Among the financial recommendations is putting minimal taxes or surcharges (in the neighbourhood of 0.05 percent) on empty buildings, which could then be put toward arts and culture funding. The motion also proposes revising temporary-use permit processing in order to use those empty buildings as arts and culture spaces, rather than letting them sit vacant.

Other ideas the motion urges council to consider and report back on: a 1 percent Cultural Space Contribution on new commercial and mixed-use floor area city-wide to dedicate to the Making Space cultural-space targets; and adopting a ticket surcharge on events at large venues to feed a Grassroots Venue Resilience Fund for repairs, acoustics, and accessibility upgrades in spaces with less than five hundred seats.

In place of the B.C. Fairs, Festivals and Events Fund, the motion requests that city council explore the creation of a Festivals Vancouver Fund that would “serve as a single, long-term support strategy, rather than constant emergency response requests from multiple organizations” that draw on public funds. Other recommendations include piloting an Arts, Culture and Creative City Navigator desk to streamline permitting and other special-event approval processes; and imploring the Province of British Columbia to revise the Assessment Act with a special classification for arts and culture spaces, to alleviate high tax rates.

Securing seed funding for a community-led Cultural Land Trust—an independent nonprofit entity that’s capable of purchasing and managing land in order to offer artists and arts organizations stable rent, long-term leases, and pathways to ownership—is also an important aspect of the motion. An allocation of $20 million toward it is requested for the City’s 2026 Capital Budget.

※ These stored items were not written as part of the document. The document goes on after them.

(* ===== verification/SioSched.v ===== *)
(** * The simple I/O scheduler

    block/sio-iosched.c, the default scheduler of this kernel: two fifos, one of
    synchronous and one of asynchronous requests; synchronous requests go first,
    except that after a batch of [fifo_batch] dispatches an expired request is
    served, an asynchronous one before a synchronous one. *)
From stdpp Require Import prelude gmap list.
From Stdlib Require Import ZArith Lia ZifyBool.
From S2P Require Import Prelude ListHead ListHeap Rbtree SectorTree Elevator Scheduler.
Open Scope Z_scope.

Module Sio.

Definition sync_expire : Z := HZ / 2.
Definition async_expire : Z := 5 * HZ.
Definition fifo_batch : Z := 16.

(** [fifo_list] gives the addresses of the two list heads. *)
Record sio_data := SioData {
  fifo_list_async : Z;
  fifo_list_sync : Z;
  batched : Z;               (* unsigned int *)
  fifo_expire_async : Z;
  fifo_expire_sync : Z;
  sd_fifo_batch : Z;         (* int *)
}.
Definition fifo_list (sd : sio_data) (sync : bool) : Z :=
  if sync then fifo_list_sync sd else fifo_list_async sd.
Definition fifo_expire (sd : sio_data) (sync : bool) : Z :=
  if sync then fifo_expire_sync sd else fifo_expire_async sd.
Definition set_batched (v : Z) (sd : sio_data) : sio_data :=
  SioData (fifo_list_async sd) (fifo_list_sync sd) v (fifo_expire_async sd) (fifo_expire_sync sd)
    (sd_fifo_batch sd).

Definition sio_merged_requests (rq next : Z) : M (elv sio_data) unit :=
  fifo_merge rq next ;; rq_fifo_clear next.

Definition sio_add_request (rq : Z) : M (elv sio_data) unit :=
  sd ← get_data;
  r ← get_rq rq;
  let sync := rq_is_sync r in
  s ← get;
  rq_set_fifo_time rq (u32 (jiffies s + fifo_expire sd sync)) ;;
  on_lists (list_add_tail rq (fifo_list sd sync)).

Definition sio_queue_empty : M (elv sio_data) bool :=
  sd ← get_data;
  e ← on_lists (list_empty (fifo_list sd true));
  if (e : bool) then on_lists (list_empty (fifo_list sd false)) else mret false.

Definition sio_expired_request (sync : bool) : M (elv sio_data) Z :=
  sd ← get_data; fifo_expired (fifo_list sd sync).

Definition sio_choose_expired_request : M (elv sio_data) Z :=
  sync ← sio_expired_request true;
  async ← sio_expired_request false;
  if negb (sync =? 0) && negb (async =? 0) then mret async
  else if negb (sync =? 0) then mret sync
  else mret async.

Definition sio_choose_request : M (elv sio_data) Z :=
  sd ← get_data;
  e ← on_lists (list_empty (fifo_list sd true));
  if negb e then on_lists (get_next (fifo_list sd true)) else
  e ← on_lists (list_empty (fifo_list sd false));
  if negb e then on_lists (get_next (fifo_list sd false)) else mret 0.

Definition sio_dispatch_request (rq : Z) : M (elv sio_data) unit :=
  rq_fifo_clear rq ;;
  elv_dispatch_add_tail rq ;;
  set_data (λ sd, set_batched (u32 (batched sd + 1)) sd).

(** [batched] is unsigned, so the comparison converts [fifo_batch]. *)
Definition sio_dispatch_requests (force : Z) : M (elv sio_data) Z :=
  sd ← get_data;
  rq ← (if batched sd >? u32 (sd_fifo_batch sd) then
          set_data (set_batched 0) ;; sio_choose_expired_request
        else mret 0);
  rq ← (if rq =? 0 then sio_choose_request else mret rq);
  if rq =? 0 then mret 0 else
  sio_dispatch_request rq ;; mret 1.

Definition sio_former_request (rq : Z) : M (elv sio_data) Z :=
  sd ← get_data;
  r ← get_rq rq;
  p ← on_lists (get_prev rq);
  if p =? fifo_list sd (rq_is_sync r) then mret 0 else mret p.

Definition sio_latter_request (rq : Z) : M (elv sio_data) Z :=
  sd ← get_data;
  r ← get_rq rq;
  n ← on_lists (get_next rq);
  if n =? fifo_list sd (rq_is_sync r) then mret 0 else mret n.

(** The addresses of the list heads in the structure that [kmalloc_node]
    returned, [None] when it failed. *)
Definition sio_init_queue (alloc : option (Z * Z)) : M mem (option sio_data) :=
  match alloc with
  | None => mret None
  | Some (async, sync) =>
      INIT_LIST_HEAD sync ;; INIT_LIST_HEAD async ;;
      mret (Some (SioData async sync 0 async_expire sync_expire fifo_batch))
  end.

Definition sio_exit_queue : M (elv sio_data) unit :=
  sd ← get_data;
  e ← on_lists (list_empty (fifo_list sd true)); BUG_ON (negb e) ;;
  e ← on_lists (list_empty (fifo_list sd false)); BUG_ON (negb e).

(** The sysfs attributes, for the number that was read. *)
Definition sio_sync_expire_store (data : Z) (sd : sio_data) : sio_data :=
  SioData (fifo_list_async sd) (fifo_list_sync sd) (batched sd) (fifo_expire_async sd)
    (store_value 0 INT_MAX data true) (sd_fifo_batch sd).
Definition sio_async_expire_store (data : Z) (sd : sio_data) : sio_data :=
  SioData (fifo_list_async sd) (fifo_list_sync sd) (batched sd) (store_value 0 INT_MAX data true)
    (fifo_expire_sync sd) (sd_fifo_batch sd).
Definition sio_fifo_batch_store (data : Z) (sd : sio_data) : sio_data :=
  SioData (fifo_list_async sd) (fifo_list_sync sd) (batched sd) (fifo_expire_async sd)
    (fifo_expire_sync sd) (store_value 0 INT_MAX data false).

Definition iosched_sio : elevator_ops sio_data := {|
  elevator_merge_fn := None;
  elevator_merged_fn := None;
  elevator_merge_req_fn := Some sio_merged_requests;
  elevator_allow_merge_fn := None;
  elevator_dispatch_fn := sio_dispatch_requests;
  elevator_add_req_fn := sio_add_request;
  elevator_deactivate_req_fn := None;
  elevator_queue_empty_fn := Some sio_queue_empty;
  elevator_former_req_fn := Some sio_former_request;
  elevator_latter_req_fn := Some sio_latter_request;
|}.

(** ** The invariant *)
(** The two fifos hold [la] and [ls], apart from the dispatch queue. *)
Record sio_inv (s : elv sio_data) (L : heads) (la ls : list Z) : Prop := {
  si_core : core s L;
  si_async : L !! fifo_list (elevator_data s) false = Some la;
  si_sync : L !! fifo_list (elevator_data s) true = Some ls;
  si_head : is_Some (L !! queue_head (queue s));
  si_ne : fifo_list (elevator_data s) false <> fifo_list (elevator_data s) true;
  si_nea : fifo_list (elevator_data s) false <> queue_head (queue s);
  si_nes : fifo_list (elevator_data s) true <> queue_head (queue s);
  si_stored : forall x, x ∈ la ++ ls -> is_Some (rqs s !! x);
  si_valid : Forall valid (la ++ ls);
  si_heads : forall b, rqs s !! fifo_list (elevator_data s) b = None;
}.
Definition sio_ok (s : elv sio_data) (L : heads) (pend : list Z) : Prop :=
  exists la ls, sio_inv s L la ls /\ pend = la ++ ls.

(** The request a dispatch selects. *)
Definition sio_expired_choice (s : elv sio_data) (la ls : list Z) : Z :=
  if first_expired s la =? 0 then first_expired s ls else first_expired s la.
Definition sio_choice (s : elv sio_data) (la ls : list Z) : Z :=
  let sd := elevator_data s in
  let rq := if batched sd >? u32 (sd_fifo_batch sd) then sio_expired_choice s la ls else 0 in
  if rq =? 0 then hd0 (ls ++ la) else rq.

Section invariant.
Implicit Types (s : elv sio_data) (L : heads) (la ls : list Z).

Lemma hd0_valid l x : Forall valid (x :: l) -> (x =? 0) = false.
Proof. intros Hv. apply Z.eqb_neq. by apply Forall_inv in Hv as [_ ?]. Qed.

Lemma sio_choose_expired_run s L la ls : sio_inv s L la ls ->
  sio_choose_expired_request s = Some (sio_expired_choice s la ls, s).
Proof.
  intros [Hc Ha Hs _ _ _ _ Hst _ _]. unfold sio_choose_expired_request, sio_expired_request.
  erewrite bind_run.
  2:{ erewrite bind_run by done. eapply fifo_expired_run; [apply Hc|done|set_solver +Hst]. }
  erewrite bind_run.
  2:{ erewrite bind_run by done. eapply fifo_expired_run; [apply Hc|done|set_solver +Hst]. }
  unfold sio_expired_choice. destruct (Z.eqb_spec (first_expired s la) 0) as [E|E],
    (Z.eqb_spec (first_expired s ls) 0) as [E'|E']; cbn [negb andb]; try done. by rewrite E, E'.
Qed.

Lemma sio_choose_run s L la ls : sio_inv s L la ls -> sio_choose_request s = Some (hd0 (ls ++ la), s).
Proof.
  intros [[Hl _] Ha Hs _ _ _ _ _ _ _]. unfold sio_choose_request. erewrite bind_run by done.
  erewrite bind_run by (apply on_lists_read; by eapply heap_list_empty).
  destruct ls as [|x ls].
  - rewrite bool_decide_true by done. cbn [negb].
    erewrite bind_run by (apply on_lists_read; by eapply heap_list_empty).
    destruct la as [|y la]; [done|].
    rewrite (bool_decide_false (_ :: _ = [])) by done. apply on_lists_read. by erewrite heap_get_next by done.
  - rewrite (bool_decide_false (_ :: _ = [])) by done. apply on_lists_read. by erewrite heap_get_next by done.
Qed.

(** What one dispatch of [x] changes. *)
Record sio_sent s s' (x : Z) : Prop := {
  ss_rqs : forall y, y <> x -> rqs s' !! y = rqs s !! y;
  ss_kept : is_Some (rqs s' !! x);
  ss_data : elevator_data s' = set_batched (u32 (batched (elevator_data s) + 1)) (elevator_data s);
  ss_jiffies : jiffies s' = jiffies s;
  ss_head : queue_head (queue s') = queue_head (queue s);
  ss_nr : nr_sorted (queue s') = u32 (nr_sorted (queue s) - 1);
  ss_last : last_merge (queue s') = if last_merge (queue s) =? x then 0 else last_merge (queue s);
}.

Vancouver-based nonprofit organization 221A is spearheading the initiative to establish a Cultural Land Trust in B.C. When Stir spoke to cofounder and executive director Brian McBay last year, he said that between $80 and $120 million in funding would be needed over the course of 10 years to meet 221A’s goal of securing 30 properties by 2050—and those figures were based on property costs from 2021, which have since risen.

“Resource limitations are killing projects,” Diane Brown, the artistic and producing director of Ruby Slippers Theatre Arts and a Culture Advisory Committee member, posted on Facebook this week, adding that “grants are barely covering basics anymore” and a loss of venue space is “decimating the arts and culture sector with very real consequences for our community and society at large.” Her post urges individuals with close ties to the arts and culture sector to share their experiences of how those factors are affecting them at council on Wednesday.

“We are expecting push back from certain councillors,” Brown writes in the post, “and it’s likely this motion will get watered down or even rejected unless a bunch of us show up (or Zoom in) to remind councillors that the creative engine of this city is running on fumes and needs their support.”